(* ===== verification/Words.v ===== *)
(** * Words of a given width

    [fits n x]: the integer [x] is an [n]-bit word. The bit operations the source
    uses keep the width, and [fits] closes the goals that follow from them. *)
From S2P Require Import Prelude.

Definition fits (n x : Z) : Prop := 0 <= x < 2 ^ n.

Lemma fits_iff n x : 0 <= n -> fits n x <-> Z.shiftr x n = 0.
Proof.
  intros Hn. unfold fits. rewrite Z.shiftr_div_pow2 by exact Hn.
  assert (0 < 2 ^ n) by (apply Z.pow_pos_nonneg; lia). rewrite Z.div_small_iff by lia. lia.
Qed.

(** Monotone in the width. *)
Lemma fits_le m n x : fits m x -> m <= n -> fits n x.
Proof. unfold fits. intros H Hmn. pose proof (Z.pow_le_mono_r 2 m n). lia. Qed.

Lemma fits_lor n a b : 0 <= n -> fits n a -> fits n b -> fits n (Z.lor a b).
Proof. intros Hn. rewrite !fits_iff, Z.shiftr_lor by exact Hn. intros -> ->. reflexivity. Qed.
Lemma fits_lxor n a b : 0 <= n -> fits n a -> fits n b -> fits n (Z.lxor a b).
Proof. intros Hn. rewrite !fits_iff, Z.shiftr_lxor by exact Hn. intros -> ->. reflexivity. Qed.
Lemma fits_land_l n a b : 0 <= n -> fits n a -> fits n (Z.land a b).
Proof. intros Hn. rewrite !fits_iff, Z.shiftr_land by exact Hn. intros ->. apply Z.land_0_l. Qed.
Lemma fits_land_r n a b : 0 <= n -> fits n b -> fits n (Z.land a b).
Proof. rewrite Z.land_comm. apply fits_land_l. Qed.
Lemma fits_shiftr n a k : 0 <= n -> 0 <= k -> fits n a -> fits n (Z.shiftr a k).
Proof.
  intros Hn Hk. rewrite !fits_iff, Z.shiftr_shiftr, Z.add_comm, <- Z.shiftr_shiftr by lia. intros ->. apply Z.shiftr_0_l.
Qed.
Lemma fits_shiftl n a k : 0 <= k -> k <= n -> fits (n - k) a -> fits n (Z.shiftl a k).
Proof.
  unfold fits. intros Hk Hn Ha. rewrite Z.shiftl_mul_pow2 by exact Hk.
  replace (2 ^ n) with (2 ^ (n - k) * 2 ^ k) by (rewrite <- Z.pow_add_r by lia; f_equal; lia).
  pose proof (Z.pow_pos_nonneg 2 k ltac:(lia) Hk). nia.
Qed.
Lemma fits_drop n a k : 0 <= n -> 0 <= k -> fits (n + k) a -> fits n (Z.shiftr a k).
Proof. intros Hn Hk. rewrite !fits_iff, Z.shiftr_shiftr, Z.add_comm by lia. auto. Qed.
Lemma fits_b2z n b : 1 <= n -> fits n (Z.b2z b).
Proof. intros Hn. apply (fits_le 1); [destruct b; split; reflexivity || discriminate | exact Hn]. Qed.
Lemma fits_div n a b : fits n a -> 0 <= b -> fits n (a / b).
Proof.
  unfold fits. intros Ha Hb. destruct (Z.eq_dec b 0) as [-> | Hne]; [rewrite Z.div_0_r; lia |].
  split; [apply Z.div_pos; lia |]. apply Z.le_lt_trans with a; [apply Z.div_le_upper_bound; nia | lia].
Qed.
(** The two values of a bit. *)
Lemma fits_1 x : fits 1 x -> x = 0 \/ x = 1.
Proof. unfold fits. lia. Qed.
Lemma fits_flip x : fits 1 x -> fits 1 (1 - x).
Proof. unfold fits. lia. Qed.

Create HintDb fits.

(** Closed widths and values are computed. *)
Ltac closed x := tryif (match x with context [?v] => is_var v end) then fail else idtac.
Ltac const_fits := lazymatch goal with |- fits ?n ?x => closed n; closed x; vm_compute; split; [discriminate | reflexivity] end.
Ltac norm_width := try match goal with |- fits ?n ?x => closed n; let w := eval vm_compute in n in change (fits w x) end.
Ltac fits :=
  lazymatch goal with
  | |- fits _ (Z.lor _ _) => apply fits_lor; [lia | fits | fits]
  | |- fits _ (Z.lxor _ _) => apply fits_lxor; [lia | fits | fits]
  | |- fits _ (Z.land _ _) => first [apply fits_land_r; [lia | solve [fits]] | apply fits_land_l; [lia | solve [fits]]]
  | |- fits _ (if ?b then _ else _) => destruct b; fits
  | |- fits _ (_ / _) => apply fits_div; [fits | unfold fits in *; lia]
  | |- fits _ (Z.b2z _) => apply fits_b2z; lia
  | |- fits _ (Z.shiftr _ _) => first [solve [auto 2 with fits] | apply fits_shiftr; [lia | first [lia | apply Z.land_nonneg; lia] | fits]]
  | |- fits _ (Z.shiftl _ _) => first [assumption | solve [const_fits] | apply fits_shiftl; [lia | lia | norm_width; fits]]
  | |- _ => first [assumption | solve [const_fits] | solve [auto 2 with fits]
                  | match goal with H : fits ?m ?x |- fits _ ?x => apply (fits_le m); [exact H | lia] end
                  | unfold fits in *; solve [const_pow; lia] ]
  end.

(** A list of words, and the values of an update. *)
Lemma Forall_py_get {A} (P : A -> Prop) l i a : Forall P l -> py_get l i = Ok a -> P a.
Proof.
  unfold py_get. intros Hl H. destruct (py_index _ i) as [k |]; [| discriminate].
  destruct (l !! k) as [b |] eqn:E; [| discriminate]. injection H as <-. exact (Forall_lookup_1 _ _ _ _ Hl E).
Qed.
Lemma py_set_length {A} (l : list A) i a l' : py_set l i a = Ok l' -> length l' = length l.
Proof. unfold py_set. destruct (py_index _ i); intros [= <-]. apply length_insert. Qed.
Lemma Forall_py_set {A} (P : A -> Prop) l i a l' : Forall P l -> P a -> py_set l i a = Ok l' -> Forall P l'.
Proof. unfold py_set. destruct (py_index _ i); intros Hl Ha [= <-]. apply Forall_insert; assumption. Qed.
(** [st[name]] and [st[name] = v] of the plain registers. *)
Definition named_get (s : State) (name : string) : result val :=
  if String.eqb name "xer" then Ok (Int (xer s))
  else if String.eqb name "lr" then Ok (lr s)
  else if String.eqb name "ctr" then Ok (ctr s)
  else if String.eqb name "dsisr" then Ok (dsisr s)
  else if String.eqb name "dar" then Ok (dar s)
  else if String.eqb name "srr0" then Ok (srr0 s)
  else if String.eqb name "srr1" then Ok (srr1 s)
  else Raise KeyError.
Definition named_set (name : string) (x : val) : M unit :=
  if String.eqb name "lr" then modify (set_lr x)
  else if String.eqb name "ctr" then modify (set_ctr x)
  else if String.eqb name "dsisr" then modify (set_dsisr x)
  else if String.eqb name "dar" then modify (set_dar x)
  else if String.eqb name "srr0" then modify (set_srr0 x)
  else if String.eqb name "srr1" then modify (set_srr1 x)
  else fail KeyError.

Definition mfspr_op (i : Insn) (name : string) : M (option target) :=
  let* rt := fld i "rt" in
  let* s := get in
  let* x := (if String.eqb name "pvr" then ret (Masked (pvr v) 0xFFFF0000)
             else match sprg_index name with
                  | Some k => lift (py_get (sprg s) k)
                  | None => if String.eqb name "ear" then ret (Int (ear s)) else lift (named_get s name)
                  end) in
  g_set rt x ;;; done.

Definition mtspr_op (i : Insn) (name : string) : M (option target) :=
  let* x := g_fld i "rs" in
  (if String.eqb name "pvr" then raise_trap (trap 0x700 P_ILLEGAL)
   else match sprg_index name with
        | Some k => let* s := get in let* l := lift (py_set (sprg s) k x) in modify (set_sprg l)
        | None =>
            if String.eqb name "ear" then let* z := int_of x in modify (set_ear (Z.land z 0x8000003F))
            else if String.eqb name "xer" then let* z := int_of x in modify (set_xer (Z.land z 0xE000007F))
            else named_set name x
        end) ;;; done.

Definition spr_op (i : Insn) : M (option target) :=
  let* n := fld i "spr" in
  match spr_name n with
  | None => raise_trap (trap 0x700 P_ILLEGAL)
  | Some name => if String.eqb (m i) "mfspr" then mfspr_op i name else mtspr_op i name
  end.

(** *** Loads and stores *)

(** [int.from_bytes(v.to_bytes(n, "big"), "little")] *)
Definition byte_reverse (n x : Z) : Z :=
  fold_left (fun r k => Z.lor r (Z.shiftl (Z.land (Z.shiftr x (8 * k)) 0xFF) (8 * (n - 1 - k)))) (range n) 0.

> **Directions for this task**:
Copy only this part of the entries above: the line with "Proof. intros Hn. rewrite !fits_iff, Z.shiftr_lxor", the line with "Lemma fits_shiftl n", and the lines between, all exactly as written.

> **Response**:
Proof. intros Hn. rewrite !fits_iff, Z.shiftr_lxor by exact Hn. intros -> ->. reflexivity. Qed.
Lemma fits_land_l n a b : 0 <= n -> fits n a -> fits n (Z.land a b).
Proof. intros Hn. rewrite !fits_iff, Z.shiftr_land by exact Hn. intros ->. apply Z.land_0_l. Qed.
Lemma fits_land_r n a b : 0 <= n -> fits n b -> fits n (Z.land a b).
Proof. rewrite Z.land_comm. apply fits_land_l. Qed.
Lemma fits_shiftr n a k : 0 <= n -> 0 <= k -> fits n a -> fits n (Z.shiftr a k).
Proof.
  intros Hn Hk. rewrite !fits_iff, Z.shiftr_shiftr, Z.add_comm, <- Z.shiftr_shiftr by lia. intros ->. apply Z.shiftr_0_l.
Qed.
Lemma fits_shiftl n a k : 0 <= k -> k <= n -> fits (n - k) a -> fits n (Z.shiftl a k).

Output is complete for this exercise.